Sanders lost the Primaries because of the relationship between the Clinton’s and the political machinery of the democratic party . Where few if any of the parties insiders were willing to risk going up against the Clinton Machine that had taken hold of the party . John Lewis even saw Hillary in DC in 63 when she was a HS. Goldwater Girl ( we all have our faults I was in YAF as a HS sophomore in 67).
When none of the Black Leadership was willing to risk their futures on a relative outsider he was doomed . But that is kind of the way Political parties are supposed to work .
What was not incompetence was the collusion between the daily News Editorial Board and the Clinton Campaign. Where the transcripts were handed to the Clinton team for suggestions before a damaging editorial was written.
What was not incompetence was the softball knee slapping interview between Hillary and Chris Mathews vs his blood curdling confrontation with Sanders at a Town Hall. Was 21 hit pieces on Sanders in one day by the WAPO……
That is what this piece was about wasn’t it . How the Washington Post editorial board and the editorial boards of many of the Nations News Papers are solidly behind the Education reform movement regardless of what the data says. Regardless of obvious failures . Regardless of the realities in the classroom .The same applies to trade , Foreign policy. ……. Just follow the money . And with that I will re post this .
“I despise these “yellows”; they are utterly without honor, they are vulgar and cruel; and yet, in spite of all their vices, I count them less dangerous to society than the so-called “respectable” papers, which pretend to all the virtues, and set the smug and pious tone for good society — papers like the “New York Tribune” and the “Boston Evening Transcript” and the “Baltimore Sun,” which are read by rich old gentlemen and maiden aunts, and can hardly ever be forced to admit to their columns any new or vital event or opinion. These are “kept” papers, in the strictest sense of the term, and do not have to hustle on the street for money. They serve the pocketbooks of the whole propertied class — which is the meaning of the term “respectability” in the bourgeois world. On the other hand the “yellow” journals, serving their own pocketbooks exclusively, will often print attacks on vested wealth, provided the attacks are startling and sensational, and provided the vested wealth in question is not a heavy advertiser.”
Upton Sinclair
An example of the hypocrisy:
Joel above describes Perriello as a “reformed reformer” so he overlooks that in 2010 Perriello was the DFER “Ed Reformer of the Month!!” which doesn’t happen unless you have worked hard to advance their agenda. Seven years ago. And THIS year the candidate Joel describes as the “reformed reformer” received a $25,000 donation from Arne Duncan’s organization.

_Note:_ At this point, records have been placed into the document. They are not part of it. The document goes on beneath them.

(** * crane-control-system: the ESP8266 UART <-> MQTT bridge (src/main.cpp)

    A shallow embedding of the sketch and the proofs of its specified
    properties.

    The sketch is a single-threaded control loop over global variables that
    talks to three collaborators whose code is not part of the repository:
    the serial peripheral (Serial), the network link (WiFi) and the messaging
    client (PubSubClient).  The embedding keeps that shape:

    - [Globals] holds the program's global variables (main.cpp:25-30);
    - [World] holds what the collaborators expose to the program: the
      millisecond clock, the answers the environment will give to status
      queries and connect attempts, the serial receive queue, and the log of
      every call the program issues to a collaborator ([Call]);
    - program functions are computations in the monad [M], which threads
      the machine state and can stop in one of two ways: [Fault], an access
      outside the bounds of [lineBuf] (undefined behaviour in C++), and
      [OutOfFuel], the bound of a [while] loop of the model being used up.

    What is observable of a run is the log of calls: a line counts as
    published when the program calls [mqtt.publish] for it, a byte counts as
    written when the program calls [Serial.write] for it.  What the
    collaborators do with a call afterwards is outside the program. *)

From Stdlib Require Import ZArith Lia Ascii String HexString.
From stdpp Require Import base tactics option list strings.

Local Open Scope Z_scope.
Local Open Scope stdpp_scope.

(** ** Characters and strings *)

(** A C [char] (and an Arduino [byte]) is an [ascii]; an Arduino [String] is
    a [string]; a [char] array or a byte stream is a [list ascii]. *)

Definition NUL : ascii := "000"%char.
Definition LF  : ascii := "010"%char.   (* '\n' *)
Definition CR  : ascii := "013"%char.   (* '\r' *)
Definition DQ  : ascii := "034"%char.   (* the double quote *)

(** The text [s] between double quotes, as it stands inside a C literal
    written with escaped quotes. *)
Definition quoted (s : string) : string :=
  String DQ (s +:+ String DQ EmptyString).

(** The [String] constructor from a C string: the characters of the array
    up to, and without, the first NUL.  Reading past the end of the array
    without meeting a NUL is undefined behaviour: [None]. *)
Fixpoint c_str (mem : list ascii) : option string :=
  match mem with
  | [] => None
  | c :: mem' =>
      if Ascii.eqb c NUL then Some ""
      else match c_str mem' with
           | Some s => Some (String c s)
           | None => None
           end
  end.

(** [String(unsigned, HEX)]: lower-case hexadecimal digits, no prefix, no
    leading zero. *)
Definition String_HEX (n : N) : string :=
  match n with
  | N0 => "0"
  | Npos p => HexString.Raw.of_pos p ""
  end.

(** ** User configuration (main.cpp:5-19) *)

Definition WIFI_SSID : string := "portmodel".
Definition WIFI_PASS : string := "portmodel123".
Definition MQTT_HOST : string := "192.168.1.2".
Definition MQTT_PORT : Z := 1883.
Definition BAUD : Z := 115200.
Definition LINE_BUF : nat := 256.

(** ** Machine state *)

(** The program's global variables (main.cpp:25-30). *)
Record Globals : Type := mkGlobals {
  tCmd    : string;
  tResp   : string;
  tLwt    : string;
  lineBuf : list ascii;     (* char lineBuf[LINE_BUF] *)
  lineLen : nat             (* size_t lineLen *)
}.

(** Calls the program issues to its collaborators, with their arguments. *)
Inductive Call : Type :=
| Serial_begin_call (baud : Z)
| Serial_write_call (b : ascii)
| WiFi_mode_STA_call
| WiFi_begin_call (ssid pass : string)
| delay_call (ms : Z)
| mqtt_setServer_call (host : string) (port : Z)
| mqtt_setCallback_call
| mqtt_connect_call (clientId willTopic : string) (willQos : Z)
                    (willRetain : bool) (willMessage : string)
| mqtt_publish_call (topic payload : string) (retained : bool)
| mqtt_subscribe_call (topic : string) (qos : Z).

(** What the environment decides: the answer to the k-th link status query,
    how long the k-th [delay] overruns the time asked for, whether the broker
    accepts the k-th connect attempt, and the chip identifier. *)
Record Env : Type := mkEnv {
  wifi_connected_at : nat -> bool;
  delay_lag_at      : nat -> Z;
  broker_accepts_at : nat -> bool;
  chip_id           : N
}.

Record World : Type := mkWorld {
  env            : Env;
  clock          : Z;          (* what millis() returns, a uint32 *)
  wifi_queries   : nat;        (* WiFi.status() calls so far *)
  delays         : nat;        (* delay() calls so far *)
  connects       : nat;        (* mqtt.connect() calls so far *)
  mqtt_up        : bool;       (* what mqtt.connected() returns *)
  serial_rx      : list ascii; (* bytes waiting in the UART receive queue *)
  mqtt_inbox     : list (string * list ascii);
                               (* messages the next mqtt.loop() delivers *)
  calls          : list Call   (* calls issued so far, oldest first *)
}.

Record Machine : Type := mkMachine {
  vars  : Globals;
  world : World
}.

Definition with_vars (g : Globals) (m : Machine) : Machine :=
  mkMachine g (world m).
Definition with_world (w : World) (m : Machine) : Machine :=
  mkMachine (vars m) w.

Definition set_lineBuf (b : list ascii) (g : Globals) : Globals :=
  mkGlobals (tCmd g) (tResp g) (tLwt g) b (lineLen g).
Definition set_lineLen (n : nat) (g : Globals) : Globals :=
  mkGlobals (tCmd g) (tResp g) (tLwt g) (lineBuf g) n.
Definition set_topics (c r l : string) (g : Globals) : Globals :=
  mkGlobals c r l (lineBuf g) (lineLen g).

Definition log_call (c : Call) (w : World) : World :=
  mkWorld (env w) (clock w) (wifi_queries w) (delays w) (connects w)
          (mqtt_up w) (serial_rx w) (mqtt_inbox w) (calls w ++ [c]).
Definition set_clock (t : Z) (w : World) : World :=
  mkWorld (env w) t (wifi_queries w) (delays w) (connects w)
          (mqtt_up w) (serial_rx w) (mqtt_inbox w) (calls w).
Definition set_wifi_queries (n : nat) (w : World) : World :=
  mkWorld (env w) (clock w) n (delays w) (connects w)
          (mqtt_up w) (serial_rx w) (mqtt_inbox w) (calls w).
Definition set_delays (n : nat) (w : World) : World :=
  mkWorld (env w) (clock w) (wifi_queries w) n (connects w)
          (mqtt_up w) (serial_rx w) (mqtt_inbox w) (calls w).
Definition set_connects (n : nat) (w : World) : World :=
  mkWorld (env w) (clock w) (wifi_queries w) (delays w) n
          (mqtt_up w) (serial_rx w) (mqtt_inbox w) (calls w).
Definition set_mqtt_up (b : bool) (w : World) : World :=
  mkWorld (env w) (clock w) (wifi_queries w) (delays w) (connects w)
          b (serial_rx w) (mqtt_inbox w) (calls w).
Definition set_serial_rx (q : list ascii) (w : World) : World :=
  mkWorld (env w) (clock w) (wifi_queries w) (delays w) (connects w)
          (mqtt_up w) q (mqtt_inbox w) (calls w).
Definition set_mqtt_inbox (q : list (string * list ascii)) (w : World) : World :=
  mkWorld (env w) (clock w) (wifi_queries w) (delays w) (connects w)
          (mqtt_up w) (serial_rx w) q (calls w).

(** ** The monad of program steps *)

Inductive outcome (A : Type) : Type :=
| Done (a : A) (m : Machine)
| Fault
| OutOfFuel.
Arguments Done {A} a m.
Arguments Fault {A}.
Arguments OutOfFuel {A}.

Definition M (A : Type) : Type := Machine -> outcome A.

Definition ret {A} (a : A) : M A := fun m => Done a m.

Definition bind {A B} (c : M A) (k : A -> M B) : M B :=
  fun m => match c m with
           | Done a m' => k a m'
           | Fault => Fault
           | OutOfFuel => OutOfFuel
           end.

Declare Scope bridge_scope.
Delimit Scope bridge_scope with bridge.
Notation "x <- c ;; k" := (bind c (fun x => k))
  (at level 100, c at next level, right associativity) : bridge_scope.
Notation "c ;;; k" := (bind c (fun _ => k))
  (at level 100, right associativity) : bridge_scope.
Local Open Scope bridge_scope.

Definition read_vars : M Globals := fun m => Done (vars m) m.
Definition write_vars (f : Globals -> Globals) : M unit :=
  fun m => Done tt (with_vars (f (vars m)) m).
Definition read_world : M World := fun m => Done (world m) m.
Definition write_world (f : World -> World) : M unit :=
  fun m => Done tt (with_world (f (world m)) m).
Definition issue (c : Call) : M unit := write_world (log_call c).
Definition fault {A} : M A := fun _ => Fault.
Definition out_of_fuel {A} : M A := fun _ => OutOfFuel.

(** ** The collaborators' primitives *)

Definition uint32 (z : Z) : Z := z mod 2 ^ 32.

(** [WiFi.status() == WL_CONNECTED]: the environment's next answer. *)
Definition WiFi_connected : M bool :=
  w <- read_world ;;
  write_world (set_wifi_queries (S (wifi_queries w))) ;;;
  ret (wifi_connected_at (env w) (wifi_queries w)).

Definition WiFi_mode_STA : M unit := issue WiFi_mode_STA_call.
Definition WiFi_begin (ssid pass : string) : M unit :=
  issue (WiFi_begin_call ssid pass).

Definition millis : M Z := w <- read_world ;; ret (clock w).

(** [delay(ms)]: time passes only here; the clock advances by [ms] plus the
    overrun the environment chose for this call, and wraps at 2^32. *)
Definition delay (ms : Z) : M unit :=
  w <- read_world ;;
  issue (delay_call ms) ;;;
  write_world (set_delays (S (delays w))) ;;;
  write_world (set_clock (uint32 (clock w + ms + delay_lag_at (env w) (delays w)))).

Definition Serial_begin (baud : Z) : M unit := issue (Serial_begin_call baud).
Definition Serial_write (b : ascii) : M unit := issue (Serial_write_call b).
Definition Serial_available : M bool :=
  w <- read_world ;;
  ret (match serial_rx w with [] => false | _ :: _ => true end).
(** [(char)Serial.read()]: the oldest waiting byte; with nothing waiting
    [read] returns -1, which the cast turns into the byte 255. *)
Definition Serial_read : M ascii :=
  w <- read_world ;;
  match serial_rx w with
  | [] => ret "255"%char
  | c :: q => write_world (set_serial_rx q) ;;; ret c
  end.

Definition ESP_getChipId : M N := w <- read_world ;; ret (chip_id (env w)).

Definition mqtt_connected : M bool := w <- read_world ;; ret (mqtt_up w).
Definition mqtt_setServer (host : string) (port : Z) : M unit :=
  issue (mqtt_setServer_call host port).
Definition mqtt_setCallback : M unit := issue mqtt_setCallback_call.
Definition mqtt_connect (clientId willTopic : string) (willQos : Z)
    (willRetain : bool) (willMessage : string) : M bool :=
  w <- read_world ;;
  issue (mqtt_connect_call clientId willTopic willQos willRetain willMessage) ;;;
  write_world (set_connects (S (connects w))) ;;;
  let ok := broker_accepts_at (env w) (connects w) in
  write_world (set_mqtt_up ok) ;;;
  ret ok.
Definition mqtt_publish (topic payload : string) (retained : bool) : M unit :=
  issue (mqtt_publish_call topic payload retained).
Definition mqtt_subscribe (topic : string) (qos : Z) : M unit :=
  issue (mqtt_subscribe_call topic qos).

(** ** The sketch (main.cpp:39-168) *)

Section Sketch.

(** The logical crane identity (main.cpp:15).  The source configures
    ["crane-1"]; the development holds for every identity. *)
Variable CRANE_ID : string.

(** main.cpp:39-41.  The fourth parameter is unnamed in the source. *)
Definition publish (topic payload : string) (retain : bool) (_qos : Z) : M unit :=
  mqtt_publish topic payload retain.

(** main.cpp:56-59, the polling loop of [ensureWifi]; [start] is the local
    constant of main.cpp:55, and the subtraction is on [uint32_t]. *)
Fixpoint ensureWifi_wait (fuel : nat) (start : Z) : M unit :=
  match fuel with
  | O => out_of_fuel
  | S fuel' =>
      up <- WiFi_connected ;;
      if up then ret tt
      else
        delay 300 ;;;
        now <- millis ;;
        if 20000 <? uint32 (now - start) then ret tt
        else ensureWifi_wait fuel' start
  end.

(** main.cpp:48-60. *)
Definition ensureWifi (fuel : nat) : M unit :=
  up <- WiFi_connected ;;
  if up then ret tt
  else
    WiFi_mode_STA ;;;
    WiFi_begin WIFI_SSID WIFI_PASS ;;;
    start <- millis ;;
    ensureWifi_wait fuel start.

(** main.cpp:73-75: the bytes of the payload, by increasing index. *)
Fixpoint Serial_write_each (payload : list ascii) : M unit :=
  match payload with
  | [] => ret tt
  | b :: rest => Serial_write b ;;; Serial_write_each rest
  end.

(** main.cpp:68-81.  [topic] stands for the C string the pointer designates,
    [payload] for the pointer and the length. *)
Definition onMqtt (topic : string) (payload : list ascii) : M unit :=
  g <- read_vars ;;
  let t := topic in
  if negb (String.eqb t (tCmd g)) then ret tt
  else
    Serial_write_each payload ;;;
    if (length payload =? 0)%nat
       || negb (bool_decide (payload !! (length payload - 1)%nat = Some LF))
    then Serial_write LF
    else ret tt.

(** The two C literals around the identity in the presence messages
    (main.cpp:100 and main.cpp:108), and the literal that closes them. *)
Definition lit_offline_head : string :=
  "{" +:+ quoted "online" +:+ ":false," +:+ quoted "id" +:+ ":" +:+ String DQ EmptyString.
Definition lit_online_head : string :=
  "{" +:+ quoted "online" +:+ ":true," +:+ quoted "id" +:+ ":" +:+ String DQ EmptyString.
Definition lit_tail : string := String DQ "}".

(** main.cpp:89-111. *)
Definition ensureMqtt : M unit :=
  up <- mqtt_connected ;;
  if up then ret tt
  else
    mqtt_setServer MQTT_HOST MQTT_PORT ;;;
    mqtt_setCallback ;;;
    chip <- ESP_getChipId ;;
    let clientId := (CRANE_ID +:+ "-") +:+ String_HEX chip in
    let lwtMsg := (lit_offline_head +:+ CRANE_ID) +:+ lit_tail in
    g <- read_vars ;;
    ok <- mqtt_connect clientId (tLwt g) 1 true lwtMsg ;;
    if ok then
      publish (tLwt g) ((lit_online_head +:+ CRANE_ID) +:+ lit_tail) true 1 ;;;
      mqtt_subscribe (tCmd g) 1
    else ret tt.

(** main.cpp:120-125. *)
Definition setupTopics : M unit :=
  let base := "crane/" +:+ CRANE_ID in
  write_vars (set_topics (base +:+ "/cmd") (base +:+ "/resp") (base +:+ "/lwt")).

But Joel still cites events from her pre-1992 time in Arkansas along with whatever her husband did from 1992 – 1999 to attack someone else as having no redeeming factors other than “well a rabid dog would be better so vote for her over Trump”.
Pure hypocrisy.
That “Clinton machine” was so powerful that a relative outsider with almost no national experience defeated it in 2008.
Oh yes, I forgot that there was a DIFFERENT corrupt political machine that didn’t want the obvious corrupt Clinton machine to win and they had no problem getting their candidate Obama to win.
It’s hard to keep all these machines straight.
However, 8 years later, those two different corrupt machines combined together to elect Clinton against the wishes of 99% of Democrats who vastly preferred Bernie Sanders. Especially all the African-Americans who were so taken with how he and his supporters couldn’t be bothered to understand anything about the issues that were greatly affecting them and not most Bernie voters. Nope, the Bernie supporters told them it was all the economy, stupid and forgot about worrying about racism which they should realize should NOT be mentioned for fear some admirable white working class voters in Wisconsin didn’t like it. Same with gays and any other marginalized groups. Shut up and don’t say anything that would bother those wonderful white voters in Milwaukee.
NYC public school parent
Yes what her husband did from 92-99 and what Obama did from 2008-2016 . She has wrapped herself in both .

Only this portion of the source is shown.